Segment Start: Input records

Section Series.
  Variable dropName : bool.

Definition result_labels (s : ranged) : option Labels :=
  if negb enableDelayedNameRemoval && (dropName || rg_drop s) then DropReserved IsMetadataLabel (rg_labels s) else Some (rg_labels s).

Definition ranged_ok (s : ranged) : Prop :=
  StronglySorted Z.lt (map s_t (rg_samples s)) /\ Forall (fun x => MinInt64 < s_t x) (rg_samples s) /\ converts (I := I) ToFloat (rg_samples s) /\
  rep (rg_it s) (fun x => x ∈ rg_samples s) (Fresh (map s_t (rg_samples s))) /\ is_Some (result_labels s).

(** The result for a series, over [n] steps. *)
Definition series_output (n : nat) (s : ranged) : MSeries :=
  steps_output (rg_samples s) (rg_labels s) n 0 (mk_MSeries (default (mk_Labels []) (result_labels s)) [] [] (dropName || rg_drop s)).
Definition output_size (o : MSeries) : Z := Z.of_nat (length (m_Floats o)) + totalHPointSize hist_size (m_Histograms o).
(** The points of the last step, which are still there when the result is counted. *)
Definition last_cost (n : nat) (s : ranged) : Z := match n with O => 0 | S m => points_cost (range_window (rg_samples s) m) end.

Segment End: Input records
Segment Start: Input records

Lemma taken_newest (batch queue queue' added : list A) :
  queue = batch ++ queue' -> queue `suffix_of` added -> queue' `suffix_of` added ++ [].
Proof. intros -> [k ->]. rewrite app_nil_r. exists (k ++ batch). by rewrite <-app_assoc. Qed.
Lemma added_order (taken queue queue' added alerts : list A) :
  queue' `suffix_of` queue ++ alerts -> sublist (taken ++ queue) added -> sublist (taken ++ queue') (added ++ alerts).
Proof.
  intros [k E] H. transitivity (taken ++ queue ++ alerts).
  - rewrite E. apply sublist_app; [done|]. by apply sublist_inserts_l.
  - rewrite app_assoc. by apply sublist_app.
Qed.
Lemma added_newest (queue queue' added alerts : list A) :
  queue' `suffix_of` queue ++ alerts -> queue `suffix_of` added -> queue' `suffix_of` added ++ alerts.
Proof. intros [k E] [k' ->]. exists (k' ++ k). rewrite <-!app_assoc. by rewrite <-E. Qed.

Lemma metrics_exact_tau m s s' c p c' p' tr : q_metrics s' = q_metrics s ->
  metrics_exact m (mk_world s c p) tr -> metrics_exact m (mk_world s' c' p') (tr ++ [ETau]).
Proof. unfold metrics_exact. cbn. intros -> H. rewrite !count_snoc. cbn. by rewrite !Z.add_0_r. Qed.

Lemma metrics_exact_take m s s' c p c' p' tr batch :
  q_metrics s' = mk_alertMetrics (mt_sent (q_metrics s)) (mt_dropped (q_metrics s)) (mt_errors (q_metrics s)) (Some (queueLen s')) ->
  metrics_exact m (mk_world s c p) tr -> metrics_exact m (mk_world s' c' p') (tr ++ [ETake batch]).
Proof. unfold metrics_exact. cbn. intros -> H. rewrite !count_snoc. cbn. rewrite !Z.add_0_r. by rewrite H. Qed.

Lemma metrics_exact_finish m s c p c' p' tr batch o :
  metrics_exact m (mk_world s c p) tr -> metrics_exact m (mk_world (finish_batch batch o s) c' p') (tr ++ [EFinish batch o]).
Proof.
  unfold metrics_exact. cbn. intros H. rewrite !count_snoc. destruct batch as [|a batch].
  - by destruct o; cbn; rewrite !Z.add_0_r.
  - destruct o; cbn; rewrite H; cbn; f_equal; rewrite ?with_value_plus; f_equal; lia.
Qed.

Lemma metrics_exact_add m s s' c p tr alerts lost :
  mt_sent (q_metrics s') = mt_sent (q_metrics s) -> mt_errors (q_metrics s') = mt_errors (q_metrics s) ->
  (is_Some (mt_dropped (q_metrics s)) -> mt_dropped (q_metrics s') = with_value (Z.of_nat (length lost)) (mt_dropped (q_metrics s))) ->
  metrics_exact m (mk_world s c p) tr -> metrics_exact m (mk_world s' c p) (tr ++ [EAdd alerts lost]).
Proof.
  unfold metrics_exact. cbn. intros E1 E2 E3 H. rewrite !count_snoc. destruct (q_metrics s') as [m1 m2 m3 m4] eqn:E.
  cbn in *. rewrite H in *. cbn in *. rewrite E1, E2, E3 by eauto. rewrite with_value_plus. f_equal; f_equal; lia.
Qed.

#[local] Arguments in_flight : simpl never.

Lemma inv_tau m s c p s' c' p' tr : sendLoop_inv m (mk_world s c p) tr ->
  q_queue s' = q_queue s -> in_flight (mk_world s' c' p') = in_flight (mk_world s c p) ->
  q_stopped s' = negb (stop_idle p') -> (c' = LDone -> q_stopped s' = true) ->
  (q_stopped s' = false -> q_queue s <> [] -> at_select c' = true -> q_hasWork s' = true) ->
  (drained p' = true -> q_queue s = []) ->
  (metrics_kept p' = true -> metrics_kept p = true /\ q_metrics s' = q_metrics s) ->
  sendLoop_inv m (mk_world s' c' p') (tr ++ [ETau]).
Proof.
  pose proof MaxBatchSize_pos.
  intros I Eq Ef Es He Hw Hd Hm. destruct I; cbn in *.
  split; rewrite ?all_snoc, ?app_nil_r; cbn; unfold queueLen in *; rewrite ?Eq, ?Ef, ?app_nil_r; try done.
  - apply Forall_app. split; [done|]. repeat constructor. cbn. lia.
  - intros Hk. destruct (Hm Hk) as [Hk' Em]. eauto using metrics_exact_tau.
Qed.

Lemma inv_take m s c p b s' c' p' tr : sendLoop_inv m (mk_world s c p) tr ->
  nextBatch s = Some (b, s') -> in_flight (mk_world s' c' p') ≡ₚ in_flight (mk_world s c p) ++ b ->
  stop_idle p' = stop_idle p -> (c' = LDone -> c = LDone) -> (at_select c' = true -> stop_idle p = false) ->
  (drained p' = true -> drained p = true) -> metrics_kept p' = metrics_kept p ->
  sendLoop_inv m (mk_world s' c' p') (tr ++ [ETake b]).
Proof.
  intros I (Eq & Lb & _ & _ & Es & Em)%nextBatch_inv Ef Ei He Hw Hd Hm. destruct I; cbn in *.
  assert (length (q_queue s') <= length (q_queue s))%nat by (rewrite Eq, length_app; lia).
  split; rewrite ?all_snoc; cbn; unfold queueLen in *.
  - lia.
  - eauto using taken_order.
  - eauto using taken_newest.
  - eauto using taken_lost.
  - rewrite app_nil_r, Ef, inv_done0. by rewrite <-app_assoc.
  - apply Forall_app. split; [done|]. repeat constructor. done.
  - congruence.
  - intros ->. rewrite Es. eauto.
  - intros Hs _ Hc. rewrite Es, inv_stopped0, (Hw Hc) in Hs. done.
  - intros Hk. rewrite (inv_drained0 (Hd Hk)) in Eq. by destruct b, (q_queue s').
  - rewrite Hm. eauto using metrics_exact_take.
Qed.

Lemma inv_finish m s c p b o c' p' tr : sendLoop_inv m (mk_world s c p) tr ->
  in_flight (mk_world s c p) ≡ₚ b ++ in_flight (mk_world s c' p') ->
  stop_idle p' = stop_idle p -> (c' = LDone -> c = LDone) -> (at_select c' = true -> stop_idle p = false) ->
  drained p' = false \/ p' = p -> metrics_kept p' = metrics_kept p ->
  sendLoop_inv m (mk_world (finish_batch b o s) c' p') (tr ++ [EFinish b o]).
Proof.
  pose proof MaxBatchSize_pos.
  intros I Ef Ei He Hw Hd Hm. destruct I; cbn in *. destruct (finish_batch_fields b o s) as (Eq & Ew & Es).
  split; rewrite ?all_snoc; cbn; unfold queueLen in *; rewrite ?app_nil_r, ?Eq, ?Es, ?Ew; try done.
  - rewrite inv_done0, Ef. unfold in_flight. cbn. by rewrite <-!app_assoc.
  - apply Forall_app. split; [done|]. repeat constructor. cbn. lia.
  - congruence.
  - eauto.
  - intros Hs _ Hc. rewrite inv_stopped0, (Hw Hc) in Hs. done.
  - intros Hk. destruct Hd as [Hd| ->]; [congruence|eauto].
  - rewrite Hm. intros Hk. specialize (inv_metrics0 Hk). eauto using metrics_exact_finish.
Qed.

Segment End: Input records
Segment Start: Input records

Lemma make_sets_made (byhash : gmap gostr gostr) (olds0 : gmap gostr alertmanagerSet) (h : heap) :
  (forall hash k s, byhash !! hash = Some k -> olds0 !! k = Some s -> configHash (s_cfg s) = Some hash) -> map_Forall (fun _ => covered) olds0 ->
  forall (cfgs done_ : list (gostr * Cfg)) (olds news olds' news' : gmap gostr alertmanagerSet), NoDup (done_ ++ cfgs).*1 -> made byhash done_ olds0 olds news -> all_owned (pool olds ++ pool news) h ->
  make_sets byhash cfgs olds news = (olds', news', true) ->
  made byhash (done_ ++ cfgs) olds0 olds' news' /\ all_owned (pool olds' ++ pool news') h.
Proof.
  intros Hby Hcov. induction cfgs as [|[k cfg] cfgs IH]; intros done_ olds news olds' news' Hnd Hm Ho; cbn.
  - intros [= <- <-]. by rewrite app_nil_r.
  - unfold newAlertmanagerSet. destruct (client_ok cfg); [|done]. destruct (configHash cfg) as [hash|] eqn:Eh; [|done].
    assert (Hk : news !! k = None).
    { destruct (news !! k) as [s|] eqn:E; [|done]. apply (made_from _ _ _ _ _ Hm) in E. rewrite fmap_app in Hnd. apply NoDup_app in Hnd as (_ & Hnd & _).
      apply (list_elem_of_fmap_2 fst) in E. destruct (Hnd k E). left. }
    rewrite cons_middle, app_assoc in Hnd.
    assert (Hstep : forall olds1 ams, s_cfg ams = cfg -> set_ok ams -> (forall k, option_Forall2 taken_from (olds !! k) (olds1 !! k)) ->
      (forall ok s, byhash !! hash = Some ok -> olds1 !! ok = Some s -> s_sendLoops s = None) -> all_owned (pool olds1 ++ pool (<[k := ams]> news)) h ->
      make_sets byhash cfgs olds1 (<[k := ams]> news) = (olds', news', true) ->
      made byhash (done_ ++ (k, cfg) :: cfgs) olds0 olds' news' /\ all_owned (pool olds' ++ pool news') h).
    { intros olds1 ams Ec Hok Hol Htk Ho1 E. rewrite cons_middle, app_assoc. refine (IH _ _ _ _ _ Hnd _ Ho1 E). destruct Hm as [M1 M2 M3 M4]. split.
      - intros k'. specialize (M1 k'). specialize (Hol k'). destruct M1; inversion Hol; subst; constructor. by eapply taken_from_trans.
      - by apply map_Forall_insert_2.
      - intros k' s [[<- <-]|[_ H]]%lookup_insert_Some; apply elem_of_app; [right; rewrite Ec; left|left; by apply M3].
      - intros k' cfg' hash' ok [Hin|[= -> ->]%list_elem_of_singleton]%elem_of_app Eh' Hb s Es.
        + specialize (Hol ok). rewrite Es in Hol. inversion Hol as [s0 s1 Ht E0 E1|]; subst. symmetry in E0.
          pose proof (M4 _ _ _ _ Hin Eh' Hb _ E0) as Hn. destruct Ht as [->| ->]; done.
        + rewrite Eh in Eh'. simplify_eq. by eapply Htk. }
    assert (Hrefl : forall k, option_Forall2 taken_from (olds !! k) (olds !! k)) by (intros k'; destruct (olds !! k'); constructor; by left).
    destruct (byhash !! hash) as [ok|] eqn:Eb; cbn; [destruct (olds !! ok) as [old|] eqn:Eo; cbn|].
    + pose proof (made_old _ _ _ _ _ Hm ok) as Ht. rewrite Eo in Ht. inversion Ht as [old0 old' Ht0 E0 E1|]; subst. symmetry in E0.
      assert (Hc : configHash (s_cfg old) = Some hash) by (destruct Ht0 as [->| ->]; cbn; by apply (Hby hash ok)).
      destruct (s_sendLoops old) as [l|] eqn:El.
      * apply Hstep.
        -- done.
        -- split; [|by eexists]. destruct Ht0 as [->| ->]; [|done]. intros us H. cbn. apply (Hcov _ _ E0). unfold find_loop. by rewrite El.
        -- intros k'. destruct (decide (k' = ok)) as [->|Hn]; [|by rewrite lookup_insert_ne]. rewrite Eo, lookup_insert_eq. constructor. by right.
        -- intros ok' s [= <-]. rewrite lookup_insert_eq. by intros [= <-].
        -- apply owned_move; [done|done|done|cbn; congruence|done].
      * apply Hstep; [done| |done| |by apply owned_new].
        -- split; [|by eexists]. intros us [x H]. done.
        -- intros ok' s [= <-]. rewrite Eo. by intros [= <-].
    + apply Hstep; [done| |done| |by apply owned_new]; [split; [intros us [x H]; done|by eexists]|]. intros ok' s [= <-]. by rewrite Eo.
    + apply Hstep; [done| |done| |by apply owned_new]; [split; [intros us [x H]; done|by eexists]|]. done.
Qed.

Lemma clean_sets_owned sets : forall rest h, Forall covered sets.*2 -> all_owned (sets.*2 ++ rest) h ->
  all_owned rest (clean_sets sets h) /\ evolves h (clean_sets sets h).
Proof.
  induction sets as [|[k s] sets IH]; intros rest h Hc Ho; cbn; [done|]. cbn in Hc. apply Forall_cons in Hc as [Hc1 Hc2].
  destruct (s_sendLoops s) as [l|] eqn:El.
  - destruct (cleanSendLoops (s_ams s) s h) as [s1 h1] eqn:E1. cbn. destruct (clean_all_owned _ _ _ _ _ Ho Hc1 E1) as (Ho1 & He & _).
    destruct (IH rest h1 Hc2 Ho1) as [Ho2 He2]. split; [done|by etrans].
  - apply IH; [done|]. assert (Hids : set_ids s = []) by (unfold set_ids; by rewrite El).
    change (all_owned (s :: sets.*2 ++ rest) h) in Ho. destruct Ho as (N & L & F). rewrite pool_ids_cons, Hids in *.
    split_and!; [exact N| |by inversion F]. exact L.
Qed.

Segment End: Input records

◆ **Exercise goal**
Counting only those lines of the data above where the word "length" appears, give the number and nothing more.

◆ **Response area**
3